(** * ant-design-vue Tabs: a shallow embedding of [components/tabs/src]

    The development follows the source file in order:
    - [Js]: the fragment of JavaScript values the component manipulates,
      with property reads that fault on [undefined] and [null];
    - [Normalizer]: [parseTabList], the pass turning raw children into
      tab records;
    - [Tabs]: the [InternalTabs] component: animation configuration,
      active-key reconciliation, effective position, accessibility id,
      and the event bridge. *)

From stdpp Require Import base option list strings gmap pretty.
From Stdlib Require Import ZArith Lia Ascii.

Open Scope string_scope.
Open Scope Z_scope.

(* ================================================================== *)
(** * JavaScript values *)
(* ================================================================== *)

Module Js.

(** Values. Numbers are the integral ones; a symbol is known by its
    description; a plain object is the list of its own enumerable
    string-keyed data properties in property order; a function is known
    by its source text. *)
#[warnings="-register-all"]
Inductive JsVal : Type :=
  | JUndefined
  | JNull
  | JBool (b : bool)
  | JNum (n : Z)
  | JStr (s : string)
  | JSym (description : string)
  | JObj (entries : list (string * JsVal))
  | JFun (src : string).

(** Faults raised by the runtime. *)
Inductive JsError : Type :=
  | TypeError (msg : string).

Definition Result (A : Type) : Type := (JsError + A)%type.
(** X9: only the sweep removes records: along a history without sweeps
    (requests of any kind, cleanup requests included, and [resolveApproval]
    calls) an id that is stored stays stored. *)
Theorem only_the_sweep_removes (ops : list (Z * Op)) (m : Registry) (id : string) :
  Forall (fun timed => notSweep (snd timed)) ops ->
  is_Some (m !! id) ->
  is_Some (runOps JSON_parse ops m !! id).
Proof.
  intros Hops. revert m. induction Hops as [|[now op] ops Hop _ IH]; intros m Hid; simpl.
  - exact Hid.
  - apply IH. destruct op as [req|k isApproved|]; simpl in *.
    + apply EndpointFacts.handleRequest_keeps_records, Hid.
    + apply resolveApproval_keeps_records, Hid.
    + contradiction.
Qed.

End Histories.

(** X10: two sweeps in a row, in either order of their clock readings,
    leave what the later of the two alone leaves; in particular a sweep
    repeated at the same reading changes nothing more. *)
Theorem sweeps_compose (t1 t2 : Z) (m : Registry) :
  sweep t1 (sweep t2 m) = sweep (Z.max t1 t2) m.
Proof.
  apply map_eq. intros id. rewrite !RegistryFacts.sweep_lookup.
  destruct (m !! id) as [a|]; [|reflexivity]. unfold isStale.
  destruct (Z.ltb_spec (registeredAt a) (t2 - staleAfter));
    destruct (Z.ltb_spec (registeredAt a) (Z.max t1 t2 - staleAfter)); try lia;
    try reflexivity;
    destruct (Z.ltb_spec (registeredAt a) (t1 - staleAfter)); try lia; reflexivity.
Qed.

End HistoryMore.

(** ** Starting and stopping the manager *)

Module LifeFacts.
Import Net ManagerLife.

Lemma start_listens_or_logs (fuel : nat) (bind : Z -> BindResult) (port : Z) (st : NetState) :
  (2 <= fuel)%nat ->
  exists st',
    ApprovalManagerStart.start fuel bind port false st = Some (true, st') /\
    attempted st' = (attempted st ++ [port])%list /\
    (forall code, bind port = BindError code -> listeningOn st' = listeningOn st) /\
    (bind port = Listening -> listeningOn st' = Some port).
Proof.
  intros Hfuel. destruct fuel as [|[|fuel]]; try lia.
  unfold ApprovalManagerStart.start. simpl.
  destruct (bind port) as [|code] eqn:Hbind.
  - eexists. split; [reflexivity|]. simpl. split; [reflexivity|]. split; [discriminate|reflexivity].
  - unfold ApprovalManagerStart.onError.
    destruct (String.eqb code "EADDRINUSE"); simpl; rewrite ?StartFacts.run_nothing_left;
      (eexists; split; [reflexivity|]; simpl; split; [reflexivity|];
       split; [reflexivity|discriminate]).
Qed.

(** X11: after a [start()] whose bind fails, [httpServer] stays set: a
    second [start()] only logs ['HTTP server already running'] and makes no
    new attempt to listen, even on a system where the port is free by then;
    the manager listens nowhere until [stop()] is called. *)
Theorem failed_start_is_not_retried (fuel fuel' : nat) (bind bind' : Z -> BindResult)
    (port : Z) (code : string) :
  (2 <= fuel)%nat ->
  bind port = BindError code ->
  exists mgr mgr',
    start fuel bind port fresh = Some mgr /\
    httpServer mgr = true /\ listeningOn (net mgr) = None /\
    start fuel' bind' port mgr = Some mgr' /\
    listeningOn (net mgr') = None /\
    attempted (net mgr') = [port] /\
    logged (net mgr') = (logged (net mgr) ++ [mkLog LWarn "HTTP server already running"])%list.
Proof.
  intros Hfuel Hbusy.
  destruct (start_listens_or_logs fuel bind port idle Hfuel) as (st & Hstart & Hatt & Hfail & _).
  assert (Hfirst : start fuel bind port fresh = Some (mkManager true st 1)).
  { unfold start. change (httpServer fresh) with false. change (net fresh) with idle.
    rewrite Hstart. reflexivity. }
  exists (mkManager true st 1). eexists. split; [exact Hfirst|]. simpl.
  split; [reflexivity|]. split; [exact (Hfail code Hbusy)|].
  unfold start. simpl. split; [reflexivity|]. simpl.
  split; [exact (Hfail code Hbusy)|]. split; [exact Hatt|reflexivity].
Qed.

Lemma cycles_add_timers (n fuel : nat) (bind : Z -> BindResult) (port : Z) (mgr : Manager) :
  (2 <= fuel)%nat ->
  httpServer mgr = false ->
  exists mgr',
    cycles n fuel bind port mgr = Some mgr' /\
    sweepTimers mgr' = (n + sweepTimers mgr)%nat /\
    httpServer mgr' = false /\
    (n <> 0%nat -> listeningOn (net mgr') = None).
Proof.
  intros Hfuel. revert mgr. induction n as [|n IH]; intros mgr Hoff; simpl.
  - exists mgr. repeat split; auto. intros Hn. contradiction.
  - destruct (start_listens_or_logs fuel bind port (net mgr) Hfuel) as (st & Hstart & _).
    unfold start. rewrite Hoff, Hstart.
    destruct (IH (stop (mkManager true st (S (sweepTimers mgr))))) as (mgr' & Hrun & Ht & Hoff' & Hl);
      [reflexivity|].
    exists mgr'. split; [exact Hrun|]. split; [rewrite Ht; simpl; lia|].
    split; [exact Hoff'|]. intros _.
    destruct n as [|n]; [|apply Hl; discriminate].
    simpl in Hrun. inversion Hrun; subst. reflexivity.
Qed.

(** X12: [stop()] closes the server but does not cancel the sweep timer
    that [start()] installed: after [n] rounds of [start()] and [stop()] the
    manager is stopped and [n] sweep timers are running. *)
Theorem stop_keeps_sweep_timers (n fuel : nat) (bind : Z -> BindResult) (port : Z) :
  (2 <= fuel)%nat ->
  exists mgr,
    cycles n fuel bind port fresh = Some mgr /\
    sweepTimers mgr = n /\ httpServer mgr = false /\ listeningOn (net mgr) = None.
Proof.
  intros Hfuel.
  destruct (cycles_add_timers n fuel bind port fresh Hfuel eq_refl) as (mgr & Hrun & Ht & Hoff & Hl).
  exists mgr. split; [exact Hrun|]. split; [rewrite Ht; simpl; lia|]. split; [exact Hoff|].
  destruct n as [|n]; [|apply Hl; discriminate].
  simpl in Hrun. inversion Hrun; subst. reflexivity.
Qed.

End LifeFacts.

(** ** The embedded waiter *)

Module EmbeddedFacts.
Import PermissionClient EmbeddedWaiter.

Lemma settle_settles (h : nat) (r : PermissionResponse) (done : gmap nat PermissionResponse) :
  is_Some (settle h r done !! h).
Proof.
  unfold settle. destruct (done !! h) as [v|] eqn:Hv.
  - rewrite Hv. eauto.
  - rewrite lookup_insert_eq. eauto.
Qed.

Lemma settle_fresh (h : nat) (r : PermissionResponse) (done : gmap nat PermissionResponse) :
  done !! h = None -> settle h r done !! h = Some r.
Proof. intros Hnone. unfold settle. rewrite Hnone. apply lookup_insert_eq. Qed.

Lemma settle_keeps (h h' : nat) (r v : PermissionResponse) (done : gmap nat PermissionResponse) :
  done !! h = Some v -> settle h' r done !! h = Some v.
Proof.
  intros Hv. unfold settle. destruct (done !! h') as [w|] eqn:Hw; [exact Hv|].
  rewrite lookup_insert_ne; [exact Hv|]. intros ->. congruence.
Qed.

Lemma resolution_of_route (verb id content : string) :
  verb = "approve" \/ verb = "deny" ->
  isSegment id = true ->
  resolution (mkRequest "POST" (routePath verb id) content) = Some (verb, id).
Proof.
  intros Hverb Hid. unfold resolution. simpl.
  rewrite (pathParts_routePath verb id); [|destruct Hverb; subst; reflexivity|exact Hid].
  destruct Hverb; subst; reflexivity.
Qed.
(** * span: embargo delays, ISSN validation, page and date parsing, batching

    A shallow embedding of the parts of the span repository that carry its
    behavioural contracts:

    - [holdings/ovid.go]: [ParseDelay], [Entitlement.Delay], [HoldingsMap];
    - [issn.go]: [ISSN.Validate], [ISSN.String];
    - the crossref source: [Crossref.Iterate], [Document.PageInfo],
      [Document.RecordID], [DateField.Date], [Document.ParseMemberID],
      [Document.ToIntermediateSchema];
    - the genios source, in its two revisions: [Genios.Iterate],
      [Document.Date], [Document.Authors], [Document.FincID],
      [Document.ToIntermediateSchema];
    - the genderopen source: [parsePages], [Record.BookTitle],
      [Record.ToIntermediateSchema];
    - package span: [ReadLines], [WriteCounter].

    Go strings are byte strings; they are modelled by [string], whose
    characters are the 256 byte values.  Go's [int] and [time.Duration] are
    64-bit; they are modelled by [Z] with the wrap-around written out where
    the code can reach it. *)

From Stdlib Require Import ZArith NArith Ascii String List Lia Bool Sorted.
From Stdlib Require OrderedTypeEx.
From stdpp Require Import base option list strings gmap.

(** ** Bytes *)

Module Byte.

Definition code (c : ascii) : N := N_of_ascii c.

Definition isDigit (c : ascii) : bool :=
  ((48 <=? code c) && (code c <=? 57))%N.

(** ['1' <= c <= '9'] *)
Definition isDigit19 (c : ascii) : bool :=
  ((49 <=? code c) && (code c <=? 57))%N.

Definition digitVal (c : ascii) : Z := Z.of_N (code c) - 48.

Definition digitChar (d : Z) : ascii := ascii_of_N (Z.to_N (48 + d)).

Definition isLower (c : ascii) : bool :=
  ((97 <=? code c) && (code c <=? 122))%N.

Definition isUpper (c : ascii) : bool :=
  ((65 <=? code c) && (code c <=? 90))%N.

Definition toUpper (c : ascii) : ascii :=
  if isLower c then ascii_of_N (code c - 32) else c.

Definition toLower (c : ascii) : ascii :=
  if isUpper c then ascii_of_N (code c + 32) else c.

Definition eqb (a b : ascii) : bool := Ascii.eqb a b.

End Byte.

(** ** Package [strings] *)

Module GoStrings.

Fixpoint all (p : ascii -> bool) (s : string) : bool :=
  match s with
  | EmptyString => true
  | String c r => p c && all p r
  end.

Fixpoint map (f : ascii -> ascii) (s : string) : string :=
  match s with
  | EmptyString => EmptyString
  | String c r => String (f c) (map f r)
  end.

Fixpoint rev_append (s acc : string) : string :=
  match s with
  | EmptyString => acc
  | String c r => rev_append r (String c acc)
  end.

Definition rev (s : string) : string := rev_append s EmptyString.

(** [span p s] splits [s] after its longest prefix of bytes satisfying [p]. *)
Fixpoint span (p : ascii -> bool) (s : string) : string * string :=
  match s with
  | EmptyString => (EmptyString, EmptyString)
  | String c r =>
      if p c then let '(a, b) := span p r in (String c a, b)
      else (EmptyString, s)
  end.
(* ===== verification/Strconv.v ===== *)
(** * Numbers and names as text

    [strconv.ParseUint] and [strconv.ParseInt] in base 10 with what they read back, and
    [strings.ToLower] for the comparison with ASCII names. *)

From S2P Require Import Prelude GoStd.
From Stdlib Require Import Ascii.
Local Open Scope Z_scope.

(** [strings.ToLower] as far as a comparison with ASCII names goes: two runes outside ASCII
    have an ASCII lower case, the dotted capital I (bytes C4 B0), which maps to i, and the
    Kelvin sign (bytes E2 84 AA), which maps to k. *)
Fixpoint lowerName (s : string) : string :=
  match s with
  | "" => ""
  | String "196"%char (String "176"%char s') => String "i" (lowerName s')
  | String "226"%char (String "132"%char (String "170"%char s')) => String "k" (lowerName s')
  | String c s' => String (lower_byte c) (lowerName s')
  end%string.

(** ** Numbers as text *)

(** [strconv.ParseUint] and [strconv.ParseInt] in base 10. *)
Fixpoint parseDigits (acc : Z) (s : string) : option Z :=
  match s with
  | EmptyString => Some acc
  | String c s' =>
      let d := Z.of_N (N_of_ascii c) - 48 in
      if decide (0 ≤ d ≤ 9) then parseDigits (10 * acc + d) s' else None
  end.
Definition ParseUint (bits : Z) (s : string) : option Z :=
  match s with
  | EmptyString => None
  | _ => n ← parseDigits 0 s; if decide (n < 2 ^ bits) then Some n else None
  end.
Definition ParseInt (bits : Z) (s : string) : option Z :=
  let '(neg, digits) := match s with
    | String "+"%char s' => (false, s')
    | String "-"%char s' => (true, s')
    | _ => (false, s)
    end in
  match digits with
  | EmptyString => None
  | _ => n ← parseDigits 0 digits;
         let n := if neg : bool then - n else n in
         if decide (- 2 ^ (bits - 1) ≤ n < 2 ^ (bits - 1)) then Some n else None
  end.

(** ** What is printed is read *)

Lemma digit_value x : (x < 10)%N → Z.of_N (N_of_ascii (pretty_N_char x)) - 48 = Z.of_N x.
Proof.
  intros Hx. assert (x = 0 ∨ x = 1 ∨ x = 2 ∨ x = 3 ∨ x = 4 ∨ x = 5 ∨ x = 6 ∨ x = 7 ∨ x = 8 ∨ x = 9)%N as Hc by lia.
  repeat (destruct Hc as [-> |Hc]; [done|]). by subst.
Qed.

Lemma parseDigits_pretty x s : parseDigits 0 (pretty_N_go x s) = parseDigits (Z.of_N x) s.
Proof.
  revert s. induction (N.lt_wf_0 x) as [x _ IH]; intros s. assert (x = 0 ∨ 0 < x)%N as [->|Hx] by lia; [done|].
  rewrite pretty_N_go_step by done. rewrite IH by (by apply N.div_lt). cbn [parseDigits].
  rewrite digit_value by (by apply N.mod_lt).
  assert (x `mod` 10 < 10)%N as Hlt by (by apply N.mod_lt).
  pose proof (N.div_mod x 10 ltac:(done)) as Hdm. revert Hlt Hdm. generalize (x `mod` 10)%N (x `div` 10)%N. intros m q Hlt Hdm.
  rewrite decide_True by lia. f_equal. lia.
Qed.

Lemma pretty_go_first x s c s' : (0 < x)%N → pretty_N_go x s = String c s' → c ≠ "-"%char ∧ c ≠ "+"%char ∧ c ≠ "|"%char.
Proof.
  revert s c s'. induction (N.lt_wf_0 x) as [x _ IH]; intros s c s' Hx. rewrite pretty_N_go_step by done.
  destruct (N.eq_0_gt_0_cases (x `div` 10)) as [Hz|Hd].
  - rewrite Hz, pretty_N_go_0. intros [= <- <-]. unfold pretty_N_char. repeat case_match; done.
  - apply IH; [by apply N.div_lt|done].
Qed.

(** What is printed is parsed as it was. *)
Lemma ParseInt_FormatInt bits n : - 2 ^ (bits - 1) ≤ n < 2 ^ (bits - 1) → ParseInt bits (FormatInt n) = Some n.
Proof.
  intros Hn. unfold FormatInt, pretty, pretty_Z.
  assert (∀ p, ∃ c s, pretty p = String c s ∧ c ≠ "-"%char ∧ c ≠ "+"%char ∧ parseDigits 0 (String c s) = Some (Zpos p)) as Hp.
  { intros p. change (pretty p) with (pretty (Npos p)). unfold pretty, pretty_N. rewrite decide_False by done. destruct (pretty_N_go (Npos p) "") as [|c s] eqn:E.
    - pose proof (parseDigits_pretty (Npos p) "") as Hd. rewrite E in Hd. done.
    - destruct (pretty_go_first (Npos p) "" c s ltac:(lia) E) as (? & ? & _). exists c, s. split; [done|]. split; [done|]. split; [done|].
      rewrite <-E, parseDigits_pretty. done. }
  destruct n as [|p|p].
  - unfold ParseInt. assert (parseDigits 0 "0" = Some 0) as -> by done. cbn [mbind option_bind]. by rewrite decide_True.
  - destruct (Hp p) as (c & s & -> & Hm & Hpl & Hd). unfold ParseInt.
    assert ((match String c s with String "+" s' => (false, s') | String "-" s' => (true, s') | _ => (false, String c s) end) = (false, String c s)) as ->.
    { destruct c as [[] [] [] [] [] [] [] []]; done. }
    rewrite Hd. cbn [mbind option_bind]. by rewrite decide_True.
  - destruct (Hp p) as (c & s & -> & Hm & Hpl & Hd). change ("-" +:+ String c s) with (String "-" (String c s)). unfold ParseInt.
    rewrite Hd. cbn [mbind option_bind]. by rewrite decide_True.
Qed.

(** A byte that is neither a digit nor the sign is not in it. *)
Definition numeral (c : ascii) : bool := is_digit c || bool_decide (c = "-"%char).
Lemma pretty_N_char_digit x : is_digit (pretty_N_char x) = true.
Proof. unfold pretty_N_char. repeat case_match; vm_compute; done. Qed.
Lemma pretty_go_free b x s : is_digit b = false → contains_byte b s = false → contains_byte b (pretty_N_go x s) = false.
Proof.
  intros Hb. revert s. induction (N.lt_wf_0 x) as [x _ IH]; intros s Hs. assert (x = 0 ∨ 0 < x)%N as [->|Hx] by lia; [done|].
  rewrite pretty_N_go_step by done. apply IH; [by apply N.div_lt|]. cbn. rewrite decide_False; [done|].
  intros ->. by rewrite pretty_N_char_digit in Hb.
Qed.
Lemma pretty_free b p : is_digit b = false → contains_byte b (pretty (Npos p)) = false.
Proof. intros Hb. unfold pretty, pretty_N. rewrite decide_False by done. by apply pretty_go_free. Qed.
Lemma FormatInt_free b n : numeral b = false → contains_byte b (FormatInt n) = false.
Proof.
  unfold numeral. intros [Hd Hm]%orb_false_iff. apply bool_decide_eq_false in Hm.
  unfold FormatInt, pretty, pretty_Z. destruct n as [|p|p].
  - cbn. rewrite decide_False; [done|]. by intros ->.
  - by apply (pretty_free b p).
  - change (contains_byte b (String "-" (pretty (Npos p))) = false). cbn [contains_byte]. rewrite decide_False by done. by apply pretty_free.
Qed.
Lemma FormatInt_nonneg_free b n : is_digit b = false → 0 ≤ n → contains_byte b (FormatInt n) = false.
Proof.
  intros Hb Hn. unfold FormatInt, pretty, pretty_Z. destruct n as [|p|p]; [|by apply (pretty_free b p)|lia].
  cbn. rewrite decide_False; [done|]. by intros ->.
Qed.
-=-=-=-=-
> WHAT IS REQUIRED: Could you transcribe the entries above word for word, from the line with "intros Hfuel Hbusy." down to the line with "split; [reflexivity|]. split; [exact", keeping both?

> EXERCISE RESPONSE:
  intros Hfuel Hbusy.
  destruct (start_listens_or_logs fuel bind port idle Hfuel) as (st & Hstart & Hatt & Hfail & _).
  assert (Hfirst : start fuel bind port fresh = Some (mkManager true st 1)).
  { unfold start. change (httpServer fresh) with false. change (net fresh) with idle.
    rewrite Hstart. reflexivity. }
  exists (mkManager true st 1). eexists. split; [exact Hfirst|]. simpl.
  split; [reflexivity|]. split; [exact (Hfail code Hbusy)|].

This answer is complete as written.